I can't really say, it is largely dependent on the sequence lengths present within the SILVA database. You can also simply filter everything to the same length too via filter-seqs-length. Also, one option is to not filter based on length at all until after you've extracted your amplicon region first. That is, you may remove short "full-length" sequences which actually contain your complete amplicon region. We allude to this in the tutorial:
As for your next question...
The SILVA 138 LSU was not available at the time we developed this code. However, I see that SILVA now has provided LSU 138 data for us to pull down. We'll work on updating get-silva-data. Note: this pipeline simply wraps all of the steps outlined in the 'hard way' approach. The steps outline under the "hard way", is essentially our "escape hatch" for cases like this.

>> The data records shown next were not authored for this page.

(* ===== verification/Startup.v ===== *)
(** * Starting the daemon ([session/socket.rs], [session/daemon/mod.rs], [rmigd/src/main.rs])

    Where the socket goes, who may reach it, and what the process does before the
    first client and after the last. *)

From S2P Require Export Daemon Cli.
From Stdlib Require Import Ascii.
From Stdlib Require String.

(** ** The socket's directory ([socket.rs]) *)

(** Permission bits and sockets: the mode of an existing path, [chmod], whether a
    connection to the socket succeeds, and [bind]. *)
Class SocketFs (W : Type) := {
  w_mode : W → string → Error + N;
  w_set_mode : string → N → W → W * option Error;
  w_listening : W → string → bool;
  w_bind : string → W → W * option Error;
}.

(** [{:o}]. *)
Fixpoint octal_fuel (fuel : nat) (n : N) (rest : string) : string :=
  match fuel with
  | 0 => rest
  | S fuel =>
      let rest := String (ascii_of_N (48 + n `mod` 8)) rest in
      if (n <? 8)%N then rest else octal_fuel fuel (n / 8) rest
  end.
Definition octal (n : N) : string := octal_fuel 11 (n `mod` u32_size) "".

(** [mode & 0o077] and [mode & 0o777]. *)
Definition SHARED_BITS : N := 63.
Definition PERMISSION_BITS : N := 511.

Section startup.
Context {W : Type} `{HW : World W} `{HN : !Net W} `{HCl : Clock W} `{HFi : Files W}.
Context `{HDi : Dirs W} `{HST : SourceTree W} `{HRF : ReportFiles W} `{HCo : Console W}.
Context `{HSo : SocketFs W} `{HU : Unicode} `{HTo : Toml} `{HFS : FloatSecs}.
Context (env : string → EnvVar).

Definition rmig_dir : string :=
  match env_text (env "HOME") with Some home => path_join home ".rmig" | None => ".rmig" end.
Definition default_socket_path : string := path_join rmig_dir "rmigd.sock".

Definition restrict_dir_mode (path : string) : IO W unit := fs_call (w_set_mode path 448).
Definition restrict_socket_mode (path : string) : IO W unit := fs_call (w_set_mode path 384).

Definition mode_of (path : string) : IO W N := λ s,
  (match w_mode (st_world s) path with inr m => Ok m | inl e => Err e end, s).

Definition ensure_private_parent (parent : string) : IO W unit :=
  s ← get_st;
  if negb (w_exists (st_world s) parent) then
    fs_call (w_create_dir_all parent);; restrict_dir_mode parent
  else
    mode ← mode_of parent;
    if negb (N.land mode SHARED_BITS =? 0)%N then
      lift (Err (Errors.Config ("socket parent " +:+ parent +:+ " is group/world accessible (mode "
        +:+ octal (N.land mode PERMISSION_BITS)
        +:+ "); point RMIGD_SOCKET at a private directory (0700) or a new path")))
    else mret tt.

(** The parent of a path, unless there is none or it is the empty path. *)
Definition private_parent (path : string) : IO W unit :=
  match path_parent path with
  | Some parent => if String.eqb parent "" then mret tt else ensure_private_parent parent
  | None => mret tt
  end.

Definition resolve_socket_path : IO W string :=
  let path := default default_socket_path (env_text (env "RMIGD_SOCKET")) in
  private_parent path;; mret path.

(** ** Taking the socket ([run_daemon]) *)

Definition remove_file (path : string) : IO W unit := λ s,
  let '(w, e) := w_remove_file path (st_world s) in
  (match e with
   | None => Ok tt
   | Some NotFound => Err (Io "No such file or directory (os error 2)")
   | Some (RemoveFailed e) => Err e
   end, set_world w s).

Definition claim_socket (socket : string) : IO W unit :=
  s ← get_st;
  (if w_exists (st_world s) socket then
     if w_listening (st_world s) socket then
       lift (Err (Other ("rmigd: a daemon is already listening on " +:+ socket)))
     else remove_file socket
   else mret tt);;
  private_parent socket;;
  fs_call (w_bind socket);;
  restrict_socket_mode socket.

Definition effective_socket (cfg : Config.Config) (socket : string) : string :=
  if negb (String.eqb (cfg_session_socket cfg) "") then cfg_session_socket cfg else socket.

(** [run_daemon] up to its accept loop: the warm client and the time the metrics
    start from; the loop is [Daemon.step] from [Daemon.initial]. *)
Definition start_daemon (socket : string) (cfg : Config.Config) : IO W (RawClient * N) :=
  started ← now;
  client ← connect cfg;
  claim_socket (effective_socket cfg socket);;
  mret (client, started).

(** ** The process ([rmigd/src/main.rs]) *)

(** [report]. *)
Definition report (e : Error) : IO W Z :=
  println Stderr ("rmigd: " +:+ error_fmt e);; mret (exit_code e).

Definition daemon_config : IO W Config.Config :=
  file ← match env_text (env "RMIGD_CONFIG") with
         | Some path => load_toml_config path true
         | None => load_toml_config "config.toml" false
         end;
  let cfg := build_config env file in
  s ← get_st;
  lift (validate_daemon_config env (w_tree (st_world s) (cfg_sql_root cfg)) cfg).

(** What the process has come to: it exits with a code, or it serves. *)
Inductive Started : Type :=
| Exits (code : Z)
| Serves (cfg : Config.Config) (socket : string) (client : RawClient) (started : N).

Definition rmigd : IO W Started :=
  c ← attempt daemon_config;
  match c with
  | inl e => Exits <$> report e
  | inr cfg =>
      r ← attempt resolve_socket_path;
      match r with
      | inl e => Exits <$> report e
      | inr socket =>
          d ← attempt (start_daemon socket cfg);
          match d with
          | inl e => println Stderr ("rmigd: " +:+ error_fmt e);; mret (Exits EXIT_GENERAL)
          | inr (client, started) => mret (Serves cfg (effective_socket cfg socket) client started)
          end
      end
  end.

(** A signal: the serve future is dropped and the socket is removed. *)
Definition shut_down (socket signal : string) : IO W Z :=
  attempt (remove_file socket);;
  println Stderr ("rmigd: " +:+ signal +:+ ", shutting down");;
  mret EXIT_OK.
End startup.

(** ** Nobody else reaches the socket *)

(** [chmod] sets the permission bits of the path it is given; the other calls leave
    the modes of other paths alone, and a removal does not remove other paths. *)
Class SocketLaws (W : Type) `{HDi : Dirs W} `{HRF : ReportFiles W} `{HSo : SocketFs W} := {
  sl_set p m w : (w_set_mode p m w).2 = None →
    ∃ m', w_mode (w_set_mode p m w).1 p = inr m' ∧ N.land m' PERMISSION_BITS = m;
  sl_set_other p m w q : p ≠ q → w_mode (w_set_mode p m w).1 q = w_mode w q;
  sl_bind p w q : p ≠ q → w_mode (w_bind p w).1 q = w_mode w q;
  sl_remove p w q : p ≠ q → w_mode (w_remove_file p w).1 q = w_mode w q ∧
    w_exists (w_remove_file p w).1 q = w_exists w q;
}.

Lemma str_length_trim_slashes p : String.length (trim_slashes p) ≤ String.length p.
Proof.
  induction p as [|c p IH]; [done|]. cbn [trim_slashes].
  destruct (trim_slashes p); [case_decide|]; cbn in *; lia.
Qed.

(** A path is not its own parent. *)
Lemma path_parent_ne p up : path_parent p = Some up → up ≠ p.
Proof.
  unfold path_parent. pose proof (str_length_trim_slashes p) as Hq.
  destruct (trim_slashes_spec p) as [_ Hend]. revert Hq Hend.
  generalize (trim_slashes p) as q. intros q Hq Hend.
  destruct (String.eqb_spec q "") as [|Hne]; [done|].
  destruct (before_last "/" q) as [l|] eqn:Eb; intros [= <-] E; subst; [|by destruct q; [|cbn in Hq; lia]].
  apply before_last_Some in Eb as (r & -> & _).
  assert (r ≠ "") as Hr by (intros ->; by apply (Hend l)).
  rewrite str_length_app in Hq. cbn in Hq. destruct r; [done|]. cbn in Hq.
  pose proof (str_length_trim_slashes l). destruct (String.eqb _ ""); cbn in *; lia.
Qed.

Section claims.
Context {W : Type} `{HW : World W} `{HFi : Files W} `{HDi : Dirs W} `{HRF : ReportFiles W}.
Context `{HSo : SocketFs W} `{HSL : !SocketLaws W}.

Lemma fs_call_Ok (f : W → W * option Error) s s' :
  fs_call f s = (Ok tt, s') → (f (st_world s)).2 = None ∧ st_world s' = (f (st_world s)).1.
Proof. unfold fs_call. destruct (f (st_world s)) as [w [e|]]; [done|]. by intros [= <-]. Qed.

Definition private (w : W) (path : string) : Prop :=
  ∃ m, w_mode w path = inr m ∧ N.land m SHARED_BITS = 0%N.

Lemma owner_only m m' k : N.land m PERMISSION_BITS = m' → N.land m' SHARED_BITS = k →
  N.land m SHARED_BITS = k.
Proof. intros <- <-. by rewrite <- N.land_assoc. Qed.

Lemma ensure_private_parent_spec parent s s' :
  ensure_private_parent parent s = (Ok tt, s') →
  private (st_world s') parent ∧
  (w_exists (st_world s) parent = true → st_world s' = st_world s).
Proof.
  unfold ensure_private_parent. intros (s0 & s1 & [= <- <-] & H)%io_bind_Ok. revert H.
  destruct (w_exists (st_world s) parent); cbn [negb].
  - intros (m & s2 & Hm & H)%io_bind_Ok. unfold mode_of in Hm.
    destruct (w_mode (st_world s) parent) as [e|m'] eqn:Em; [done|]. injection Hm as -> <-.
    destruct (N.eqb_spec (N.land m SHARED_BITS) 0); [|done]. cbn [negb] in H. injection H as <-.
    split; [by exists m|done].
  - intros ([] & s2 & _ & [H1 H2]%fs_call_Ok)%io_bind_Ok. split; [|done].
    apply sl_set in H1 as (m & Hm & Hp). exists m. rewrite H2. split; [done|]. by eapply owner_only.
Qed.

Lemma remove_file_other path q s r s' : remove_file path s = (r, s') → path ≠ q →
  w_mode (st_world s') q = w_mode (st_world s) q ∧ w_exists (st_world s') q = w_exists (st_world s) q.
Proof.
  unfold remove_file. intros H Hne. pose proof (sl_remove path (st_world s) q Hne) as Hs.
  destruct (w_remove_file path (st_world s)) as [w e]. by injection H as _ <-.
Qed.

End claims.

(** ** A start, and a refused one *)

Module StartupSample.

(** The modes of the paths that exist. *)
Abbreviation fs := (gmap string N) (only parsing).
#[global] Instance files : Files fs := {
  w_file_len _ _ := None;
  w_create_dir_all p w := (<[p := 493%N]> w, None);
  w_write p _ w := (<[p := 420%N]> w, None);
  w_rename _ _ w := (w, None);
  w_process_id _ := 1%N;
}.
#[global] Instance dirs : Dirs fs := {
  w_exists w p := bool_decide (is_Some (w !! p));
  w_canonicalize _ p := inr p;
  w_read_dir _ _ := None;
}.
#[global] Instance report_files : ReportFiles fs := {
  w_create_file p w := (<[p := 420%N]> w, None);
  w_file_write_all _ _ w := (w, None);
  w_sync_all _ w := (w, None);
  w_remove_file p w := match w !! p with Some _ => (delete p w, None) | None => (w, Some NotFound) end;
}.
#[global] Instance sockets : SocketFs fs := {
  w_mode w p := match w !! p with Some m => inr m | None => inl (Io "no such file") end;
  w_set_mode p m w := (<[p := N.land m PERMISSION_BITS]> w, if (m <? 512)%N then None else Some (Io "mode"));
  w_listening w p := bool_decide (w !! p = Some 511%N);
  w_bind p w := (<[p := 493%N]> w, None);
}.
#[global] Instance socket_laws : SocketLaws fs.
Proof.
  split; cbn.
  - intros p m w. destruct (N.ltb_spec m 512) as [Hm|]; [|done]. intros _.
    exists (N.land m PERMISSION_BITS). rewrite lookup_insert_eq. split; [done|].
    unfold PERMISSION_BITS. rewrite <- N.land_assoc, N.land_diag.
    change 511%N with (N.ones 9). rewrite N.land_ones. by apply N.mod_small.
  - intros p m w q Hne. by rewrite lookup_insert_ne.
  - intros p w q Hne. by rewrite lookup_insert_ne.
  - intros p w q Hne. destruct (w !! p); [|done]. cbn. by rewrite lookup_delete_ne.
Qed.

Definition in_world (w : fs) : St fs := mk_St w false 0 (mk_IoProfile 0 0) ∅ ∅ ∅ None [].
Definition fresh : St fs := in_world (<["/home/u" := 493%N]> ∅).
Definition taken : St fs := in_world (<["/run/d" := 448%N]> (<["/run/d/s.sock" := 511%N]> ∅)).
Definition shared : St fs := in_world (<["/tmp" := 511%N]> ∅).


(** A directory everybody may write to is refused, with its mode in the message. *)
Example shared_directory_is_refused :
  (claim_socket "/tmp/rmigd.sock" shared).1 =
  Err (Errors.Config ("socket parent /tmp is group/world accessible (mode 777); "
    +:+ "point RMIGD_SOCKET at a private directory (0700) or a new path")).
Proof. vm_compute. reflexivity. Qed.

(** A signal that arrives before the socket is claimed (while the connection is
    being made) removes the socket all the same, another daemon's too. *)
#[local] Instance console : Console fs := { w_print _ _ w := (w, None); to_string_compact _ := "{}" }.
Lemma signal_removes_foreign_socket :
  w_listening (st_world taken) "/run/d/s.sock" = true ∧
  (shut_down "/run/d/s.sock" "SIGTERM" taken).1 = Ok 0%Z ∧
  st_world (shut_down "/run/d/s.sock" "SIGTERM" taken).2 !! "/run/d/s.sock" = None.
Proof. split_and!; vm_compute; reflexivity. Qed.

(** The parent of the default socket is checked although the configuration names
    another socket. *)
Lemma unused_directory_refuses_start :
  (resolve_socket_path (λ name, if String.eqb name "HOME" then EnvText "/home/u" else EnvUnset)
     (in_world (<["/home/u/.rmig" := 493%N]> ∅))).1 =
  Err (Errors.Config ("socket parent /home/u/.rmig is group/world accessible (mode 755); "
    +:+ "point RMIGD_SOCKET at a private directory (0700) or a new path")).
Proof. vm_compute. reflexivity. Qed.
End StartupSample.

It seems like the have two folders: 138_1 and 138.1. 
I think you'd want to go to the 138.1 folder and download the following:
- taxonomy/tax_slv_lsu_138.1.txt.gz
- taxonomy/taxmap_slv_lsu_ref_nr_138.1.txt.gz
- taxonomy/tax_slv_lsu_138.1.tre.gz
- SILVA_138.1_LSURef_NR99_tax_silva_trunc.fasta.gz
These match the file naming schema outlined in the tutorial.
Hopefully, there are no formatting issues with these SILVA 138.1 LSU files. Please let us know how it goes.
-Mike